Tuesday, March 31, 2009

Tiger Woods is Back


Tiger Woods needed just three tournaments to prove he’s still the hottest property in world sport – and worth every cent of the $3m it usually takes to persuade him to play events which don’t figure on the US PGA Tour schedule.
The hard-pressed governors of Victoria must have chuckled into their cornflakes as Woods sealed an astonishing fightback with a 16-foot putt for birdie and victory on the final hole at Bay Hill.
Their decision to underwrite Tiger’s invite to next November’s Australian Masters raised howls of anger and derision Down Under – but it doesn’t look so dim now.
Meanwhile, Tiger’s rivals face a sobering question in the run-up to next week’s US Masters. What if Woods brings his ‘A’ game to Augusta National?

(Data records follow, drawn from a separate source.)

(** The comparison is strict. Whenever [event_notification] prints a line,
    the value it compared
    is a number [q] and the line is the warning exactly when [q] is strictly
    above the threshold; a mean equal to the threshold gives the safe line.
    And in every table where the last three arrivals of the current location
    are 12.757133, 26.606711 and 38.289267, the mean is within 0.01 of 25.884
    and the warning is printed for the threshold 20 of the notebook. *)
Theorem fired_iff_mean_above_threshold :
  (forall (df : DataFrame) (threshold : Q) (n : notification),
      event_notification df threshold = Some n ->
      exists q, pm_value df = Ok (Num q)
                /\ (fired n = true <-> threshold < q)
                /\ (q == threshold -> fired n = false))
  /\ (forall (df : DataFrame) (r : row) (pre : list fval),
        map value (history (key_of r) (df ++ [r]))
        = pre ++ [Num 12.757133; Num 26.606711; Num 38.289267] ->
        exists q n, pm_value (df ++ [r]) = Ok (Num q)
                    /\ Qabs (q - 25.884) <= 0.01
                    /\ event_notification (df ++ [r]) pm_threshold = Some n
                    /\ fired n = true).
Proof.
  split.
  - intros df threshold n Hn.
    destruct df as [|r df0 _] using rev_ind; [discriminate|].
    rewrite event_notification_snoc in Hn.
    destruct (pm_value (df0 ++ [r])) as [pm|e] eqn:Hpm; [|discriminate].
    pose proof Hpm as Hq; rewrite pm_value_char in Hq.
    apply last_valid_num in Hq as [q ->].
    exists q; split; [reflexivity|].
    assert (Hf : fired n = fgtb (Num q) threshold)
      by (injection Hn as <-; unfold fgtb; now destruct (Qle_bool q threshold)).
    rewrite Hf; clear Hn Hf.
    destruct (fgtb (Num q) threshold) eqn:Hgt.
    + apply fgtb_lt in Hgt.
      split; [split; intros _; [exact Hgt | reflexivity]|].
      intros Heq; exfalso; apply (Qlt_not_le _ _ Hgt).
      rewrite Heq; apply Qle_refl.
    + split; [|reflexivity].
      split; [discriminate|].
      intros Hlt; apply fgtb_lt in Hlt; congruence.
  - intros df r pre H.
    pose proof (pm_value_recent_three df r pre _ _ _ H) as Hpm.
    eexists; eexists; split; [exact Hpm|].
    rewrite event_notification_snoc, Hpm.
    split; [now vm_compute|].
    split; reflexivity.
Qed.

Lemma fired_iff_mean_above_threshold_witness :
  exists q, pm_value notebook_rows = Ok (Num q)
            /\ Qabs (q - 25.884) <= 0.01
            /\ event_notification notebook_rows pm_threshold
               = Some (Warning box1 "2022-01-25T17:00:00.000Z" (Num 25.88))
            /\ pm_threshold < q.
Proof.
  destruct (proj1 fired_iff_mean_above_threshold notebook_rows pm_threshold
              (Warning box1 "2022-01-25T17:00:00.000Z" (Num 25.88)) eq_refl)
    as (q & Hq & Hiff & _).
  exists q; split; [exact Hq|].
  split.
  - destruct (proj2 fired_iff_mean_above_threshold (firstn 4 notebook_rows)
                (reading1 (Num 38.289267) "2022-01-25T17:00:00.000Z")
                [Num 4.190406; Num 6.322550] eq_refl)
      as (q' & n & Hq' & Habs & _).
    change (firstn 4 notebook_rows
            ++ [reading1 (Num 38.289267) "2022-01-25T17:00:00.000Z"])
      with notebook_rows in Hq'.
    rewrite Hq in Hq'; injection Hq' as ->; exact Habs.
  - split; [reflexivity|].
    apply Hiff; reflexivity.
Defined.

(** C5. The value [pm_value] computes for a reading, and the line printed
    for it, depend only on the readings of the same location: two tables
    that hold the same readings for that location give the same result. In
    particular a reading ingested for another location changes neither the
    location's history nor what is computed for its next reading. *)
Theorem other_locations_do_not_matter :
  (forall (df1 df2 : DataFrame) (r : row) (threshold : Q),
      history (key_of r) df1 = history (key_of r) df2 ->
      pm_value (df1 ++ [r]) = pm_value (df2 ++ [r])
      /\ snd (ingest df1 threshold r) = snd (ingest df2 threshold r))
  /\ (forall (df : DataFrame) (r1 r2 : row) (threshold : Q),
        key_eqb (key_of r2) (key_of r1) = false ->
        let df' := fst (ingest df threshold r2) in
        history (key_of r1) df' = history (key_of r1) df
        /\ pm_value (df' ++ [r1]) = pm_value (df ++ [r1])
        /\ snd (ingest df' threshold r1) = snd (ingest df threshold r1)).
Proof.
  assert (A : forall (df1 df2 : DataFrame) (r : row) (threshold : Q),
             history (key_of r) df1 = history (key_of r) df2 ->
             pm_value (df1 ++ [r]) = pm_value (df2 ++ [r])
             /\ snd (ingest df1 threshold r) = snd (ingest df2 threshold r)).
  { intros df1 df2 r threshold H.
    assert (Hpm : pm_value (df1 ++ [r]) = pm_value (df2 ++ [r])).
    { rewrite !pm_value_char, !history_snoc_same. now rewrite H. }
    split; [exact Hpm|].
    unfold ingest; cbn [snd].
    now rewrite !event_notification_snoc, Hpm. }
  split; [exact A|].
  intros df r1 r2 threshold Hne df'.
  assert (Hh : history (key_of r1) df' = history (key_of r1) df)
    by (apply history_snoc_other; exact Hne).
  split; [exact Hh|].
  apply A; exact Hh.
Qed.

Lemma other_locations_do_not_matter_witness :
  pm_value (firstn 4 notebook_rows
            ++ [reading2 (Num 26.25) "2022-01-25T17:00:00.000Z"]
            ++ [reading1 (Num 38.289267) "2022-01-25T17:00:00.000Z"])
  = pm_value notebook_rows.
Proof.
  rewrite app_assoc.
  apply (proj1 other_locations_do_not_matter
           (firstn 4 notebook_rows ++ [reading2 (Num 26.25) "2022-01-25T17:00:00.000Z"])
           (firstn 4 notebook_rows)
           (reading1 (Num 38.289267) "2022-01-25T17:00:00.000Z") 20).
  apply (proj2 other_locations_do_not_matter (firstn 4 notebook_rows)
           (reading1 (Num 38.289267) "2022-01-25T17:00:00.000Z")
           (reading2 (Num 26.25) "2022-01-25T17:00:00.000Z") 20).
  reflexivity.
Defined.

(** C6. [ingest] appends exactly one row whatever the reading is: the table
    grows by one, the rows it held stay as they were, and a reading that is
    ingested a second time is stored a second time. A run of the loop only
    ever extends the table it started from, by at most one row per poll. *)
Theorem ingest_appends_one :
  (forall (df : DataFrame) (threshold : Q) (r : row),
      let df' := fst (ingest df threshold r) in
      df' = df ++ [r]
      /\ length df' = S (length df)
      /\ firstn (length df) df' = df
      /\ fst (ingest df' threshold r) = df ++ [r; r])
  /\ (forall (float : string -> option fval) (threshold : Q)
             (polls : list poll_event) (st : state),
        exists new,
          df (fst (while_running float threshold polls st)) = df st ++ new
          /\ (length new <= length polls)%nat).
Proof.
  split.
  - intros df threshold r df'; subst df'; cbn [ingest fst].
    repeat split.
    + rewrite length_app; simpl; lia.
    + now rewrite firstn_app, Nat.sub_diag, firstn_all, app_nil_r.
    + now rewrite <- app_assoc.
  - intros float threshold polls.
    induction polls as [|p rest IH]; intros st.
    + exists []; cbn; split; [now rewrite app_nil_r | lia].
    + destruct p as [[[| |]|body]|]; cbn [while_running].
      * destruct (IH (commit (write_stderr ReachedEnd st))) as (new & H & Hl).
        exists new; split; [exact H | simpl; lia].
      * destruct (IH (commit (write_stderr TopicUnknown st))) as (new & H & Hl).
        exists new; split; [exact H | simpl; lia].
      * exists []; cbn; split; [now rewrite app_nil_r | lia].
      * destruct (decode float body) as [s|e];
          [|exists []; cbn; split; [now rewrite app_nil_r | lia]].
        destruct (row_of_stream s) as [r|];
          [|exists []; cbn; split; [now rewrite app_nil_r | lia]].
        unfold ingest.
        match goal with
        | |- context [while_running _ _ rest ?s'] =>
            destruct (IH s') as (new & H & Hl)
        end.
        exists (r :: new); split; [|simpl; lia].
        rewrite H; cbn [df commit]. now rewrite <- app_assoc.
      * exists []; cbn; split; [now rewrite app_nil_r | lia].
Qed.

(** C3 (the code departs from the claim). The first sensor sends 30, 30,
    30, a reading without a value, then 1 and 1. At the sixth reading the
    location has six readings and its three most recent values are NaN, 1
    and 1: their rolling mean is NaN, which is not above the threshold 20.
    The value the code compares is 30, the mean of the window that ended
    three readings earlier, and the warning is printed under the sixth
    reading's timestamp. The comparison itself is strict, as the claim
    says; the mean it is applied to is not the one of the most recent
    values (the defect of C1). *)
Theorem warning_on_stale_window :
  length (history (key_of (reading1 (Num 1) "2022-01-26T18:00:00.000Z"))
                  high_nan_low) = 6%nat
  /\ recent_values (firstn 5 high_nan_low)
                   (reading1 (Num 1) "2022-01-26T18:00:00.000Z")
     = [NaN; Num 1; Num 1]
  /\ rolling_mean 3 (map value high_nan_low)
     = [NaN; NaN; Num 30; NaN; NaN; NaN]
  /\ fgtb NaN pm_threshold = false
  /\ pm_value high_nan_low = Ok (Num 30)
  /\ option_map fired (event_notification high_nan_low pm_threshold) = Some true
  /\ option_map line_day (event_notification high_nan_low pm_threshold)
     = Some "2022-01-26T18:00:00.000Z"%string.
Proof.
  split; [reflexivity|].
  split; [reflexivity|].
  split; [now vm_compute|].
  split; [reflexivity|].
  split; [now vm_compute|].
  split; now vm_compute.
Qed.



(** * Decoding and the loop *)

Lemma bind_raise {A B : Type} (m : result A) (k : A -> result B) (e : exn) :
  bind m k = Raise e -> m = Raise e \/ exists a, m = Ok a /\ k a = Raise e.
Proof. destruct m as [a|e']; cbn; intros H; [right; eauto | left; congruence]. Qed.

Lemma keys_raise (input : json) (e : exn) : keys input = Raise e -> decode_error e.
Proof. destruct input; cbn; intros [= <-]; unfold decode_error; tauto. Qed.

Lemma first_raise {A : Type} (l : list A) (e : exn) : first l = Raise e -> decode_error e.
Proof. destruct l; cbn; intros [= <-]; unfold decode_error; tauto. Qed.

Lemma getitem_raise (input : json) (k : string) (e : exn) :
  getitem input k = Raise e -> decode_error e.
Proof.
  destruct input; cbn; try (intros [= <-]; unfold decode_error; tauto).
  destruct (find _ entries); intros [= <-]; unfold decode_error; tauto.
Qed.

Lemma item_raise (v : json) (i : nat) (e : exn) : item v i = Raise e -> decode_error e.
Proof.
  destruct v; cbn; try (intros [= <-]; unfold decode_error; tauto).
  - destruct (String.get i s); intros [= <-]; unfold decode_error; tauto.
  - destruct (nth_error items i); intros [= <-]; unfold decode_error; tauto.
Qed.

Section ConsumerFacts.
Variable float : string -> option fval.

Lemma float_of_key_raise (k : string) (e : exn) :
  float_of_key float k = Raise e -> decode_error e.
Proof.
  unfold float_of_key; destruct (float k); intros [= <-]; unfold decode_error; tauto.
Qed.

Lemma parse_raise (input : json) (e : exn) :
  parse float input = Raise e -> decode_error e.
Proof.
  unfold parse; intros H.
  repeat match type of H with
         | bind _ _ = Raise _ =>
             apply bind_raise in H as [H | (? & _ & H)];
             [ first [ exact (keys_raise _ _ H) | exact (first_raise _ _ H)
                     | exact (getitem_raise _ _ _ H) | exact (item_raise _ _ _ H)
                     | exact (float_of_key_raise _ _ H) ] | ]
         end.
  discriminate.
Qed.

Lemma decode_raise (body : option json) (e : exn) :
  decode float body = Raise e -> decode_error e.
Proof.
  destruct body as [input|]; cbn.
  - apply parse_raise.
  - intros [= <-]; unfold decode_error; tauto.
Qed.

Get the calculators out. Should Tiger marry the ball-striking and shot-making we saw from him at Doral to his unworldly chipping and putting at Bay Hill, his record 12-stroke winning margin at the 1997 US Masters could come under threat.

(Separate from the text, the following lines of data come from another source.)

(** Once the counter is at the maximum it stays there through any steps
    that are neither an opening nor [disconnect()]. *)
Lemma run_keeps_maximum (ls : list Page.label) (w w1 : world U) :
  reconnectAttempts (wsManager w) = WebSocketManager.maxReconnectAttempts ->
  forallb Props.no_open_no_disconnect ls = true ->
  run ls w = Some w1 ->
  reconnectAttempts (wsManager w1) = WebSocketManager.maxReconnectAttempts.
Proof.
  revert w. induction ls as [|l ls IH]; intros w Hmax Hls Hrun; cbn in Hrun, Hls.
  - by injection Hrun as <-.
  - apply andb_prop in Hls as [Hl Hls].
    destruct (step l w) as [[[] w'|w'|]|] eqn:Hstep; try discriminate.
    apply (IH w'); [| exact Hls | exact Hrun].
    destruct (step_counter l w w' Hl Hstep) as [Heq|[Hlt _]]; [congruence | lia].
Qed.

(** Through steps that are neither an opening nor [disconnect()] the
    counter never goes down. *)
Lemma run_counter_monotone (ls : list Page.label) (w w1 : world U) :
  forallb Props.no_open_no_disconnect ls = true ->
  run ls w = Some w1 ->
  (reconnectAttempts (wsManager w) <= reconnectAttempts (wsManager w1))%Z.
Proof.
  revert w. induction ls as [|l ls IH]; intros w Hls Hrun; cbn in Hrun, Hls.
  - injection Hrun as <-. lia.
  - apply andb_prop in Hls as [Hl Hls].
    destruct (step l w) as [[[] w'|w'|]|] eqn:Hstep; try discriminate.
    specialize (IH w' Hls Hrun).
    destruct (step_counter l w w' Hl Hstep) as [Heq|[_ Heq]]; lia.
Qed.

(** C10. Only a socket opening and [disconnect()] put the counter back to
    zero: through any calls and events that are neither -- calls of
    [connect] among them -- the counter never goes down.  So once it is at
    the maximum it is still there after a fresh [connect], and the next
    close of any socket publishes [websocket_disconnected] at once, sets no
    timeout and leaves the counter where it is. *)
Theorem fresh_connect_gets_no_retry (ls : list Page.label) (k : nat)
    (w w1 : world U) (r : res U unit) :
  forallb Props.no_open_no_disconnect ls = true ->
  run ls w = Some w1 ->
  (reconnectAttempts (wsManager w) <= reconnectAttempts (wsManager w1))%Z /\
  (reconnectAttempts (wsManager w) = 5%Z ->
   step (Page.SockClose k) w1 = Some r ->
   reconnectAttempts (wsManager w1) = 5%Z /\
   exists w2,
     r = Ok tt w2 /\
     reconnectAttempts (wsManager w2) = 5%Z /\
     published (eventEmitter w2) =
       published (eventEmitter w1) ++ [("websocket_disconnected", JUndef)] /\
     timers (browser w2) = timers (browser w1)).
Proof.
  intros Hls Hrun.
  split; [exact (run_counter_monotone ls w w1 Hls Hrun) |].
  intros Hmax Hclose.
  pose proof (run_keeps_maximum ls w w1 Hmax Hls Hrun) as H1.
  change WebSocketManager.maxReconnectAttempts with 5%Z in H1.
  split; [exact H1 |].
  cbn [Page.step] in Hclose.
  destruct (sockets (browser w1) !! k) as [s|]; [| discriminate].
  destruct (onclose_terminal behave (sock_user s) (Page.set_readyState k CLOSED w1))
    as (w2 & Hc & Hn & Ht & Hp & _).
  { change (reconnectAttempts (wsManager (Page.set_readyState k CLOSED w1)))
      with (reconnectAttempts (wsManager w1)).
    rewrite H1. unfold WebSocketManager.maxReconnectAttempts. lia. }
  rewrite Hc in Hclose.
  exists w2. split; [destruct (readyState s); congruence |].
  split; [rewrite Hn; exact H1 |]. split; assumption.
Qed.

End StepProperties.

(** ** disconnect *)

Section DisconnectProperties.
Context {U : Type} (behave : cbid -> jsval -> U -> U * bool).

(** What [disconnect()] leaves behind: no channel, an empty set, an empty
    queue, the counter at zero, not connecting; a channel that was held and
    connecting or open has been told to close. *)
Lemma disconnect_hard_reset (w : world U) :
  let w1 := WebSocketManager.disconnect w in
  ws (wsManager w1) = None /\
  subscriptions (wsManager w1) = [] /\
  messageQueue (wsManager w1) = [] /\
  reconnectAttempts (wsManager w1) = 0%Z /\
  isConnecting (wsManager w1) = false /\
  timers (browser w1) = timers (browser w) /\
  wire (browser w1) = wire (browser w) /\
  eventEmitter w1 = eventEmitter w /\
  forall k s,
    ws (wsManager w) = Some k ->
    sockets (browser w) !! k = Some s ->
    readyState s = CONNECTING \/ readyState s = OPEN ->
    sockets (browser w1) !! k = Some {| readyState := CLOSING; sock_user := sock_user s |}.
Proof.
  unfold WebSocketManager.disconnect.
  destruct (ws (wsManager w)) as [k0|] eqn:Hws; cbn; repeat split; try done.
  intros k s [= ->] Hs Hstate. rewrite list_lookup_alter_eq, Hs. cbn.
  by destruct Hstate as [-> | ->].
Qed.

(** C2. [disconnect()] on a held channel that is connecting or open resets
    the manager and tells the channel to close; the close event of that
    channel then runs the same handler as any other close, which finds the
    counter at zero and sets a timeout of 1000 ms for [connect] with the
    identity the channel was built for; when that timeout fires, [connect]
    builds a new channel.  So the manager reconnects by itself after
    [disconnect()]: the handler has no way to tell a close that was asked
    for from one that was not. *)
Theorem disconnect_then_close_reconnects (k : nat) (s : socket) (w : world U) :
  ws (wsManager w) = Some k ->
  sockets (browser w) !! k = Some s ->
  readyState s = CONNECTING \/ readyState s = OPEN ->
  exists w2 w3,
    Page.run behave [Page.Disconnect; Page.SockClose k] w = Some w2 /\
    timers (browser w2) =
      timers (browser w) ++ [{| delay := 1000; timer_user := sock_user s |}] /\
    reconnectAttempts (wsManager w2) = 1%Z /\
    published (eventEmitter w2) = published (eventEmitter w) /\
    Page.step behave (Page.TimerFire (length (timers (browser w))) true) w2 =
      Some (Ok tt w3) /\
    ws (wsManager w3) = Some (length (sockets (browser w))) /\
    isConnecting (wsManager w3) = true /\
    sockets (browser w3) !! length (sockets (browser w)) =
      Some {| readyState := CONNECTING; sock_user := sock_user s |}.
Proof.
  intros Hws Hs Hstate.
  destruct (disconnect_hard_reset w) as (Hws1 & _ & _ & Hn1 & _ & Ht1 & _ & Hb1 & Hsock).
  specialize (Hsock k s Hws Hs Hstate).
  set (w1 := WebSocketManager.disconnect w) in *.
  set (w1c := Page.set_readyState k CLOSED w1).
  destruct (onclose_retry behave (sock_user s) w1c)
    as (w2 & Hc & Hn2 & Ht2 & Hp2 & Hws2 & Hic2 & _ & _ & Hs2 & _).
  { change (reconnectAttempts (wsManager w1c)) with (reconnectAttempts (wsManager w1)).
    rewrite Hn1. reflexivity. }
  change (reconnectAttempts (wsManager w1c)) with (reconnectAttempts (wsManager w1))
    in Hn2.
  change (timers (browser w1c)) with (timers (browser w1)) in Ht2.
  change (published (eventEmitter w1c)) with (published (eventEmitter w1)) in Hp2.
  rewrite Hn1 in Hn2. rewrite Hn2, Ht1 in Ht2. rewrite Hb1 in Hp2.
  assert (Hlen : length (sockets (browser w2)) = length (sockets (browser w))).
  { rewrite Hs2. subst w1c w1. unfold Page.set_readyState, WebSocketManager.disconnect.
    rewrite Hws. cbn. by rewrite !length_alter. }
  eexists w2, _. split.
  { cbn [Page.run Page.step]. fold w1. rewrite Hsock. cbn [readyState sock_user].
    fold w1c. by rewrite Hc. }
  split; [exact Ht2 |]. split; [exact Hn2 |]. split; [exact Hp2 |].
  cbn [Page.step]. rewrite Ht2.
  rewrite lookup_app_r by lia. rewrite Nat.sub_diag. cbn [lookup list_lookup timer_user].
  split; [reflexivity |].
  unfold WebSocketManager.connect, WebSocketManager.open_socket.
  cbn. rewrite Hic2, Hws2. cbn. rewrite Hlen.
  repeat split.
  rewrite lookup_app_r by lia. by rewrite Hlen, Nat.sub_diag.
Qed.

No question, Woods, on his ‘Second Coming’ is stronger mentally and physically at age 33 than the toothy youngster who took the sporting world by storm 12 years back.
It’s a big ask. No normal human could be expected to win a Major on only his fourth outing after eight months on the injury list.
And at Augusta National next week, Woods won’t get away with the errant shots which frustrated him at Arnie Palmer’s place. Yet with venues like Bethpage, Pebble Beach and St Andrews on the roster over the next 16 months, don’t bet
against Tiger achieving his lifetime ambition and equalling Jack Nicklaus’s record of 18 professional Majors.
Of course, the weekend’s sixth win at Bay Hill is an enormous boost to Tiger’s morale as he heads home to prepare for his first Major since June’s staggering US Open success.
Standing on Bay Hill’s first tee on Sunday, Woods, the defending champion, was five strokes behind Sean O’Hair, yet he posted a final-round 67 to clinch his 66th win on the PGA Tour and 90th worldwide.
Though his 26-year-old opponent held out stubbornly to the last, the self-assurance which had underpinned O’Hair’s performance over his first three days at Bay Hill had evaporated.
In truth, Tiger wasn’t playing well enough to obliterate his opponent with one of those famous final-day charges – but he’d still close to within one stroke by the par-three seventh, where the jittery O’Hair three-putted for a telling second bogey in four holes.
Of course, it cannot have helped when several spectators, as keen as the rabble at the Roman Colosseum for the Tiger to spill blood, cackled audibly at O’Hair’s misfortune there.
Sunday would be the fourth time O’Hair failed to seal the deal after leading into the final round on the PGA Tour, including last year’s Arnold Palmer Invitational when he also played in the final group with a rampant Tiger.
Yet Woods had to scramble hard on occasions, most notably on 14 when he sank a phenomenal 14-footer for par after his approach shot had plugged under the lip of a greenside bunker. His magical putter then helped Tiger draw level for the first time at 15, where he holed from 25 feet for an unlikely birdie and the bell tolled ever louder for his opponent at the next when O’Hair’s approach fell short into the water. O’Hair’s bogey put Woods ahead but Tiger dropped a shot out of yet another plugged lie tight to the lip of a greenside bunker at 17.
So they were all-square, until Woods rolled home that clutch putt for birdie and victory on the final green. For the second year on the trot, Bay Hill witness an explosion of elation from Tiger, only this one had been eight months in the making.